Why This Project Is Research-Relevant
Comparative algorithm studies are a cornerstone of empirical machine learning research. The contribution is not a new algorithm; it is the construction of a controlled experimental setting that lets the algorithms speak for themselves.
This project demonstrates:
- Experimental design: controlling confounds, separating hyperparameter effects from dataset effects, using held-out data consistently.
- Diagnostic thinking: learning curves, validation curves, and runtime benchmarks are tools for understanding why a model behaves the way it does, not just what it achieves.
- Scientific reasoning: the finding that no single model dominates is a real result, not a failure. It is what the data says, and it is consistent with theoretical expectations.
- Practical judgment: knowing when gradient boosting’s simplicity of deployment beats SVM’s marginal accuracy gain, or when an MLP’s capacity is genuinely needed, is a skill that only emerges from running this kind of comparison.
The methodology here scales directly to production ML: define a baseline, run controlled experiments, diagnose failure modes, and select models based on evidence rather than convention.
Artifacts and Provenance
- Course: CS 7641: Machine Learning
- Reference datasets: UCI Wine Quality, UCI Adult Census
Summary
If you want one sentence: this project ran five learning algorithms on two structurally different datasets, systematically tuned each one, and analyzed the results to understand why performance differed — not just that it differed.
The wine data was not chosen because it was interesting on its own.
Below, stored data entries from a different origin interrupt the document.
(** * Room / round lifecycle coordinator of scribo (Socket.IO backend)

    A shallow embedding of the server source (the file that sets up
    Express, Socket.IO and the Upstash Redis client) and the properties of
    its event handlers.

    Modelling choices, all visible in the definitions below:
    - the Redis keyspace is one finite map from key strings to values that
      are either a hash (field map) or a plain string; a command applied
      to a key of the other kind is rejected, which rejects the promise the
      handler awaits and aborts the rest of that handler;
    - the store client hands replies back the way [@upstash/redis] does:
      [hgetall] answers [null] for a key that holds nothing and otherwise
      passes every field value through [JSON.parse], unless it reads as a
      number that is no safe integer; [get] passes the reply through
      [JSON.parse], unless that gives a number which does not print as
      the reply; a text that [JSON.parse] rejects is kept as it is. So a
      stored ["123"] comes back as the number 123 and a stored ["null"]
      as [null]; what is written is sent as the string it is;
    - reading a property of [null] throws, which aborts the handler like
      a rejected command;
    - handlers run in a small state-and-error monad over the server state
      (store, Socket.IO room table, interval timers, emitted events);
    - a unit of work is one handler run at one clock reading [now], with
      no other handler in between; the turns of [start_round] between its
      [await]s are also given one by one, to follow two overlapping calls;
    - a call that the source does not [await] ([broadcastUsers],
      [broadcastMeta], [startTimer]) is run in place by [spawn], which does
      not propagate its rejection to the caller; of the two broadcasts
      that [join] starts together, the one that needs fewer replies of the
      store is run first;
    - when the transport reports a disconnection, the connection has left
      its rooms before the [disconnect] handler runs. *)

From Stdlib Require Import ZArith Lia Ascii String DecimalString DecimalZ.
From stdpp Require Import base option strings gmap list sorting.

Local Open Scope Z_scope.

(** ** JavaScript primitives used by the server *)

(** A JavaScript number as the server handles it: an integer (timestamps in
    milliseconds and differences of them, all far below 2^53) or [NaN]. *)
Inductive jsnum : Type :=
  | Num (z : Z)
  | NaN.
Lemma build_loop_Some (order : list (@Mutator Obj Ctx Err * list Obj))
    (h : @handler Obj Ctx Err) :
  is_Some (build_loop order h) <->
  forall m ts t, (m, ts) ∈ order -> t ∈ ts -> is_Some (GVKForObject t).
Proof.
  revert h. induction order as [|[m ts] order IH]; intros h; simpl.
  - split; [|done]. intros _ m ts t Hin. by apply not_elem_of_nil in Hin.
  - unfold buildTypesMap.
    pose proof (buildTypesMap_loop_Some ts ∅) as Hts.
    destruct (buildTypesMap_loop ts ∅) as [tm|] eqn:Htm.
    + rewrite IH. split.
      * intros Hall m' ts' t Hin Ht. apply elem_of_cons in Hin as [Heq|Hin].
        -- injection Heq as -> ->. apply Hts; [done|exact Ht].
        -- by apply (Hall m' ts').
      * intros Hall m' ts' t Hin Ht. apply (Hall m' ts'); [|done].
        by apply elem_of_cons; right.
    + split; [intros [? ?]; discriminate|]. intros Hall.
      assert (is_Some (@None (gmap GroupVersionKind Obj))) as [? ?]; [|discriminate].
      apply Hts. intros t Ht. apply (Hall m ts); [apply elem_of_cons; by left|done].
Qed.

(** C8: after a successful Build, whatever order it visited the builder's
    map in, every identifier of the Handler Registry has an entry in the Type
    Registry. *)
Theorem mutator_registry_has_type (b : @HandlerBuilder Obj Ctx Err)
    (h : @handler Obj Ctx Err) (Hbuild : BuildsTo b h) :
  forall g m, h_mutatorMap h !! g = Some m -> is_Some (h_typesMap h !! g).
Proof.
  destruct Hbuild as [order [_ Hb]]. intros g m Hm.
  unfold Build in Hb.
  pose proof (build_loop_lookup g order _ h None
                (f_equal2 pair (lookup_empty g) (lookup_empty g)) Hb) as Hl.
  injection Hl as Ht Hmut. rewrite Ht. rewrite Hmut in Hm.
  destruct (fold_left (decl_step g) order None); [done|discriminate].
Qed.

(** C9 (as amended): Build fails only when some declared type has no
    GroupVersionKind in the scheme, never because an identifier is declared
    twice; each identifier is mapped to the Mutator and prototype of its last
    declaration in Build's visiting order: mutators in the iteration order of
    the builder's map (which Go leaves unspecified), each mutator's types in
    the order they were added. *)
Theorem build_last_visited_declaration_wins (b : @HandlerBuilder Obj Ctx Err)
    (order : list (@Mutator Obj Ctx Err * list Obj)) :
  (is_Some (Build b order) <->
     forall m ts t, (m, ts) ∈ order -> t ∈ ts -> is_Some (GVKForObject t)) /\
  (forall h, Build b order = Some h -> forall g,
     h_typesMap h !! g = snd <$> last_decl order g /\
     h_mutatorMap h !! g = fst <$> last_decl order g).
Proof.
  split; [apply build_loop_Some|].
  intros h Hb g. unfold Build in Hb.
  pose proof (build_loop_lookup g order _ h None
                (f_equal2 pair (lookup_empty g) (lookup_empty g)) Hb) as Hl.
  injection Hl as Ht Hm. by split.
Qed.

End Properties.

(** * Further properties of handler.go *)

Section Extras.

Context {Obj Ctx Err Acc PatchOp : Type} `{!Runtime Obj Acc PatchOp}.

Abbreviation Resp := (Response Err PatchOp).
Abbreviation M := (@Mutator Obj Ctx Err).

(** ** Build *)

Lemma fold_set_entry_keeps_predicates (m : M) (l : list (GroupVersionKind * Obj))
    (h : @handler Obj Ctx Err) :
  h_predicates (fold_left (set_entry m) l h) = h_predicates h.
Proof.
  revert h. induction l as [|e l IH]; intros h; simpl; [done|]. by rewrite IH.
Qed.

Lemma build_loop_keeps_predicates (order : list (M * list Obj))
    (h h' : @handler Obj Ctx Err) :
  build_loop order h = Some h' -> h_predicates h' = h_predicates h.
Proof.
  revert h. induction order as [|[m ts] order IH]; intros h; simpl;
    [by intros [= <-]|].
  destruct (buildTypesMap ts); [|done].
  intros Hb. rewrite (IH _ Hb). apply fold_set_entry_keeps_predicates.
Qed.
(** X4: after a successful Build the Type Registry and the Handler Registry
    have the same identifiers. *)
Theorem Build_registries_same_keys (b : @HandlerBuilder Obj Ctx Err)
    (order : list (M * list Obj)) (h : @handler Obj Ctx Err)
    (Hb : Build b order = Some h) :
  dom (h_typesMap h) = dom (h_mutatorMap h).
Proof.
  apply set_eq. intros g. rewrite !elem_of_dom.
  unfold Build in Hb.
  pose proof (build_loop_lookup g order _ h None
                (f_equal2 pair (lookup_empty g) (lookup_empty g)) Hb) as Hl.
  injection Hl as Ht Hm. rewrite Ht, Hm.
  destruct (fold_left (decl_step g) order None) as [[m t]|]; simpl;
    split; intros [? Hx]; try discriminate; eauto.
Qed.
(* ===== verification/Rect.v ===== *)
(** * Rectangles (system/gfx/gfx2d.c, system/gfx/pixels.c)

    The geometry every graphical component works with: [struct sx_rect] and its
    operations, the two clippers that guard every write to a pixel buffer, and
    what they mean as sets of points. *)

From S2P Require Import Prelude.

(** [struct sx_rect] (include/sxgfx/gfx2d.h). *)
Record sx_rect := mk_rect { rx : Z; ry : Z; rw : Z; rh : Z }.

#[export] Instance sx_rect_eq_dec : EqDecision sx_rect.
Proof. solve_decision. Defined.

Definition sx_rect_make (x y width height : Z) : sx_rect := mk_rect x y width height.
Definition sx_rect_is_empty (r : sx_rect) : bool := (rw r <=? 0) || (rh r <=? 0).
Definition sx_rect_right (r : sx_rect) : Z := rx r + rw r.
Definition sx_rect_bottom (r : sx_rect) : Z := ry r + rh r.
Definition sx_rect_translate (r : sx_rect) (dx dy : Z) : sx_rect :=
  mk_rect (rx r + dx) (ry r + dy) (rw r) (rh r).

Definition sx_rect_intersect (left right : sx_rect) : sx_rect :=
  let x := if rx left >? rx right then rx left else rx right in
  let y := if ry left >? ry right then ry left else ry right in
  let r := if sx_rect_right left <? sx_rect_right right
           then sx_rect_right left else sx_rect_right right in
  let b := if sx_rect_bottom left <? sx_rect_bottom right
           then sx_rect_bottom left else sx_rect_bottom right in
  let width := r - x in
  let height := b - y in
  mk_rect x y (if width <? 0 then 0 else width) (if height <? 0 then 0 else height).

Definition sx_rect_union (left right : sx_rect) : sx_rect :=
  let x := if rx left <? rx right then rx left else rx right in
  let y := if ry left <? ry right then ry left else ry right in
  let r := if sx_rect_right left >? sx_rect_right right
           then sx_rect_right left else sx_rect_right right in
  let b := if sx_rect_bottom left >? sx_rect_bottom right
           then sx_rect_bottom left else sx_rect_bottom right in
  if sx_rect_is_empty left then right
  else if sx_rect_is_empty right then left
  else mk_rect x y (r - x) (b - y).

Definition sx_rect_contains_point (r : sx_rect) (x y : Z) : bool :=
  negb (sx_rect_is_empty r) &&
  (x >=? rx r) && (y >=? ry r) && (x <? sx_rect_right r) && (y <? sx_rect_bottom r).

(** The clip of [gfx_clip_rect] (pixels.c): [None] is the return value 0, which
    leaves the caller's variables alone; [pitch], [iw] and [ih] are the fields
    of [struct savanxp_fb_info]. *)
Definition gfx_clip_rect (pitch iw ih : Z) (r : sx_rect) : option sx_rect :=
  if pitch =? 0 then None
  else if (rw r <=? 0) || (rh r <=? 0) then None
  else
    let '(x, w) := if rx r <? 0 then (0, rw r + rx r) else (rx r, rw r) in
    let '(y, h) := if ry r <? 0 then (0, rh r + ry r) else (ry r, rh r) in
    if (w <=? 0) || (h <=? 0) then None
    else if (x >=? iw) || (y >=? ih) then None
    else
      let w := if x + w >? iw then iw - x else w in
      let h := if y + h >? ih then ih - y else h in
      if (w <=? 0) || (h <=? 0) then None else Some (mk_rect x y w h).

(** [sx_clip_rect_to_bitmap] (gfx2d.c) on a bitmap that has pixels: the rect it
    leaves in place when it returns 1. *)
Definition sx_clip_rect_to_bitmap (bw bh : Z) (r : sx_rect) : option sx_rect :=
  if (rw r <=? 0) || (rh r <=? 0) then None
  else
    let '(x, w) := if rx r <? 0 then (0, rw r + rx r) else (rx r, rw r) in
    let '(y, h) := if ry r <? 0 then (0, rh r + ry r) else (ry r, rh r) in
    if (w <=? 0) || (h <=? 0) || (x >=? bw) || (y >=? bh) then None
    else
      let right := if x + w >? bw then bw else x + w in
      let bottom := if y + h >? bh then bh else y + h in
      let w' := right - x in
      let h' := bottom - y in
      if (w' >? 0) && (h' >? 0) then Some (mk_rect x y w' h') else None.

(** ** Rectangles as sets of points *)

Definition in_rect (r : sx_rect) (x y : Z) : Prop :=
  rx r <= x < rx r + rw r /\ ry r <= y < ry r + rh r.

Create HintDb rect.

Ltac rect_unfold :=
  unfold sx_rect_make, sx_rect_translate, sx_rect_contains_point, sx_rect_intersect,
    sx_rect_union, sx_rect_is_empty, sx_rect_right, sx_rect_bottom, in_rect in *;
  simpl in *.
Ltac rect_lia := rect_unfold; repeat (case_any; simpl in *; try lia); lia.

Lemma contains_point_iff r x y :
  sx_rect_contains_point r x y = true <-> in_rect r x y.
Proof. rect_lia. Qed.

Lemma in_rect_empty r x y : sx_rect_is_empty r = true -> ~ in_rect r x y.
Proof. rect_lia. Qed.

Lemma empty_no_points r :
  sx_rect_is_empty r = true <-> forall x y, ~ in_rect r x y.
Proof.
  split; [intros H x y; by apply in_rect_empty|].
  intros H. specialize (H (rx r) (ry r)). rect_lia.
Qed.

Lemma in_rect_intersect a b x y :
  in_rect (sx_rect_intersect a b) x y <-> in_rect a x y /\ in_rect b x y.
Proof. rect_lia. Qed.

Lemma in_rect_union_l a b x y : in_rect a x y -> in_rect (sx_rect_union a b) x y.
Proof. rect_lia. Qed.
Lemma in_rect_union_r a b x y : in_rect b x y -> in_rect (sx_rect_union a b) x y.
Proof. rect_lia. Qed.

(** The union is the smallest rectangle that covers both. *)
Lemma union_least a b c :
  (forall x y, in_rect a x y -> in_rect c x y) ->
  (forall x y, in_rect b x y -> in_rect c x y) ->
  forall x y, in_rect (sx_rect_union a b) x y -> in_rect c x y.
Proof.
  intros Ha Hb x y Hu.
  unfold sx_rect_union in Hu.
  destruct (sx_rect_is_empty a) eqn:Ea; [by apply Hb|].
  destruct (sx_rect_is_empty b) eqn:Eb; [by apply Ha|].
  pose proof (Ha (rx a) (ry a)). pose proof (Ha (rx a + rw a - 1) (ry a + rh a - 1)).
  pose proof (Hb (rx b) (ry b)). pose proof (Hb (rx b + rw b - 1) (ry b + rh b - 1)).
  rect_lia.
Qed.

#[export] Hint Resolve in_rect_union_l in_rect_union_r : rect.

(** The clip computes exactly the intersection with the buffer's rectangle. *)
Definition buffer_rect (iw ih : Z) : sx_rect := mk_rect 0 0 iw ih.

Lemma gfx_clip_rect_points pitch iw ih r r' :
  gfx_clip_rect pitch iw ih r = Some r' ->
  sx_rect_is_empty r' = false /\
  forall x y, in_rect r' x y <-> in_rect r x y /\ in_rect (buffer_rect iw ih) x y.
Proof.
  unfold gfx_clip_rect, buffer_rect. intros H.
  repeat (case_if_in H; simpl in H; try discriminate); simplify_eq;
    (split; [|intros x y]); rect_lia.
Qed.

Lemma gfx_clip_rect_none pitch iw ih r :
  pitch <> 0 -> gfx_clip_rect pitch iw ih r = None ->
  forall x y, ~ (in_rect r x y /\ in_rect (buffer_rect iw ih) x y).
Proof.
  unfold gfx_clip_rect, buffer_rect. intros Hp H x y.
  repeat (case_if_in H; simpl in H; try discriminate); simplify_eq; rect_lia.
Qed.

(** The painter's clipper and the pixel clipper agree. *)
Lemma clip_to_bitmap_agrees pitch iw ih r :
  pitch <> 0 -> sx_clip_rect_to_bitmap iw ih r = gfx_clip_rect pitch iw ih r.
Proof.
  unfold sx_clip_rect_to_bitmap, gfx_clip_rect. intros Hp.
  destruct (pitch =? 0) eqn:?; [lia|].
  repeat (case_if; simpl; try reflexivity; try lia); f_equal; f_equal; lia.
Qed.
Lemma sx_span_list_apply_spec spans rx0 rx1 op cover out :
  rx0 < rx1 -> sx_span_list_apply spans rx0 rx1 op cover = Some out ->
  spans_ok out /\ zlen out <= SX_REGION_MAX_SPANS_PER_BAND /\
  forall x, in_spans out x <->
            op_sem op (in_spans spans x) (cover = true /\ rx0 <= x < rx1).
Proof.
  intros Hr H. unfold sx_span_list_apply in H.
  pose proof (in_spans_nil) as Hn.
  assert (Hnil : zlen (@nil sx_region_span) <= SX_REGION_MAX_SPANS_PER_BAND) by done.
  destruct op; simpl.
  - destruct (span_loop _ _ _ _ _ _) as [o1|] eqn:E1; [|done].
    apply span_loop_spec in E1 as (K1 & K2 & K3); auto with rect.
    setoid_rewrite contributes_exists in K3.
    destruct cover.
    + apply sx_span_list_add_spec in H as (? & ? & Hx); try done.
      split; [done|]. split; [done|]. intros x. rewrite Hx, K3. naive_solver.
    + simplify_eq. split; [done|]. split; [done|]. intros x. rewrite K3. naive_solver.
  - apply span_loop_spec in H as (K1 & K2 & K3); auto with rect.
    setoid_rewrite contributes_exists in K3.
    split; [done|]. split; [done|]. intros x. rewrite K3. naive_solver.
  - destruct cover; simpl in H.
    + apply span_loop_spec in H as (K1 & K2 & K3); auto with rect.
      setoid_rewrite contributes_exists in K3.
      split; [done|]. split; [done|]. intros x. rewrite K3. naive_solver.
    + simplify_eq. split; [auto with rect|]. split; [done|]. naive_solver.
Qed.

(** ** Bands *)

Lemma in_bands_nil x y : ~ in_bands [] x y.
Proof. intros H. inversion H. Qed.
Lemma in_bands_cons b t x y :
  in_bands (b :: t) x y <-> (covers b y /\ in_spans (bd_spans b) x) \/ in_bands t x y.
Proof. apply Exists_cons. Qed.
Lemma in_bands_app a b x y : in_bands (a ++ b) x y <-> in_bands a x y \/ in_bands b x y.
Proof. apply Exists_app. Qed.
Lemma list_exists_elem {A} (P : A -> Prop) l : Exists P l <-> exists a, a ∈ l /\ P a.
Proof. apply list.Exists_exists. Qed.
Lemma in_bands_elem bs x y :
  in_bands bs x y <-> exists b, b ∈ bs /\ covers b y /\ in_spans (bd_spans b) x.
Proof. apply list_exists_elem. Qed.

Lemma bands_ok_weaken prev bs : bands_ok prev bs -> bands_ok None bs.
Proof. destruct bs; simpl; naive_solver. Qed.

Lemma last_cons_some {A} (a : A) l : exists z, list.last (a :: l) = Some z.
Proof.
  revert a. induction l as [|b l IH]; intros a; [by exists a|].
  destruct (IH b) as [z Hz]. exists z. by rewrite last_cons_cons.
Qed.

(** A canonical list is extended at its end. *)
Lemma bands_ok_snoc prev l b :
  bands_ok prev (l ++ [b]) <->
  bands_ok prev l /\ band_ok b /\
  follows (match list.last l with Some z => Some z | None => prev end) b.
Proof.
  revert prev. induction l as [|a l IH]; intros prev; simpl; [tauto|].
  rewrite IH. destruct l as [|c l]; [simpl; tauto|].
  rewrite last_cons_cons. destruct (last_cons_some c l) as [z ->]. tauto.
Qed.

Lemma bands_ok_forall prev bs b : bands_ok prev bs -> b ∈ bs -> band_ok b.
Proof.
  revert prev. induction bs as [|a t IH]; intros prev H Hin; [by apply not_elem_of_nil in Hin|].
  simpl in H. destruct H as (H1 & H2 & H3).
  apply elem_of_cons in Hin as [->|Hin]; [done|]. by eapply IH.
Qed.
Lemma sweep_start_inv r rect op :
  region_ok r -> rg_bands r <> [] -> sx_rect_is_empty rect = false ->
  sweep_inv op (rg_bands r) rect (sweep_start (rg_bands r) rect op) [].
Proof.
  intros [Hok _] Hne Hr. split; [done|]. split; [done|]. split; [set_solver|].
  intros x y. split; [intros H; by apply in_bands_nil in H|]. intros [Hy Hop]. exfalso.
  destruct (rg_bands r) as [|f t]; [done|]. destruct Hok as ((Hf & _) & _ & Ht).
  assert (Hb : in_bands (f :: t) x y -> bd_y0 f <= y).
  { intros (b & Hb & Cb & _)%in_bands_elem. unfold covers in Cb.
    apply elem_of_cons in Hb as [->|Hb]; [lia|]. pose proof (bands_ok_order _ _ _ Ht Hb). lia. }
  unfold sweep_start in Hy. simpl in Hy. unfold in_rect in Hop. destruct op; simpl in Hop.
  - case_if_in Hy; destruct Hop as [Hop|Hop]; try specialize (Hb Hop); lia.
  - destruct Hop as [Hop _]. specialize (Hb Hop). lia.
  - destruct Hop as [Hop _]. specialize (Hb Hop). lia.
Qed.

(** The [while (ok)] loop always ends: the fuel of the model is enough. *)
Lemma sweep_terminates r rect op :
  sx_rect_is_empty rect = false ->
  sweep (sweep_fuel (rg_bands r)) (rg_bands r) rect op (sweep_start (rg_bands r) rect op) [] <> None.
Proof.
  intros Hr. apply sweep_total; [rect_unfold; lia|].
  unfold edges_after, sweep_fuel.
  pose proof (edges_length (rg_bands r) rect).
  pose proof (List.filter_length_le (fun e => e >? sweep_start (rg_bands r) rect op) (edges (rg_bands r) rect)).
  lia.
Qed.

(** What an operation leaves: the canonical form, a superset always, and the
    exact set unless it is marked. *)
Definition op_promise (op : sx_region_op) (r : sx_region) (rect : sx_rect) (r' : sx_region) : Prop :=
  region_ok r' /\
  (forall x y, op_sem op (in_region r x y) (in_rect rect x y) -> in_region r' x y) /\
  (rg_overflowed r' = false ->
   forall x y, in_region r' x y <-> op_sem op (in_region r x y) (in_rect rect x y)).

Lemma op_promise_exact op r rect r' :
  region_ok r' ->
  (forall x y, in_region r' x y <-> op_sem op (in_region r x y) (in_rect rect x y)) ->
  op_promise op r rect r'.
Proof. intros H1 H2. split; [done|]. split; [|done]. intros x y. by rewrite H2. Qed.

Lemma apply_rect_promise r rect op :
  region_ok r -> op_promise op r rect (sx_region_apply_rect r rect op).
Proof.
  intros Hr. unfold sx_region_apply_rect.
  destruct (sx_rect_is_empty rect) eqn:Er.
  { pose proof (fun x y => in_rect_empty rect x y Er) as Hn.
    destruct op; apply op_promise_exact; try done; intros x y; specialize (Hn x y);
      unfold in_region; simpl; pose proof (in_bands_nil x y); tauto. }
  unfold sx_region_is_empty. destruct (rg_bands r) as [|f t] eqn:Eb.
  { destruct op; apply op_promise_exact; auto with rect; intros x y;
      rewrite ?set_rect_points; unfold in_region; rewrite Eb; simpl;
      pose proof (in_bands_nil x y); tauto. }
  rewrite <- Eb.
  destruct (sweep _ _ _ _ _ _) as [[bs|]|] eqn:Es.
  - apply sweep_spec in Es as (S1 & S2 & S3); try (rect_unfold; lia).
    + by apply op_promise_exact.
    + by destruct Hr.
    + apply sweep_start_inv; try done. by rewrite Eb.
  - assert (Hsup : forall bs, bs = rg_bands (sx_region_set_rect (sx_rect_union (sx_region_bounds r) rect)) \/
        (op <> OP_UNION /\ bs = rg_bands (sx_region_set_rect (sx_region_bounds r))) ->
        op_promise op r rect (mk_region bs true)).
    { intros bs Hbs. split; [|split; [|done]].
      - destruct Hbs as [->|[_ ->]]; apply set_rect_ok.
      - intros x y Hop. pose proof (bounds_cover r x y Hr).
        assert (Hb : in_region (mk_region bs true) x y <-> in_bands bs x y) by done. rewrite Hb.
        destruct Hbs as [->|[Hu ->]]; apply set_rect_points; destruct op; simpl in Hop; try done;
          [destruct Hop|destruct Hop as [? _]..]; auto with rect. }
    destruct op; apply Hsup; rewrite ?collapse_bands; auto.
  - by apply sweep_terminates in Es.
Qed.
It was chosen because its label noise, class imbalance, and nonlinear feature interactions make it a harder and more realistic classification problem than clean benchmarks, and because comparing its results to the census dataset separated what was algorithmically general from what was dataset-specific.
That comparison is the scientific contribution.
Policy Note
This page shares methodology, mathematical framing, and high-level findings only. Implementation details are kept private to respect CS 7641 academic integrity policy.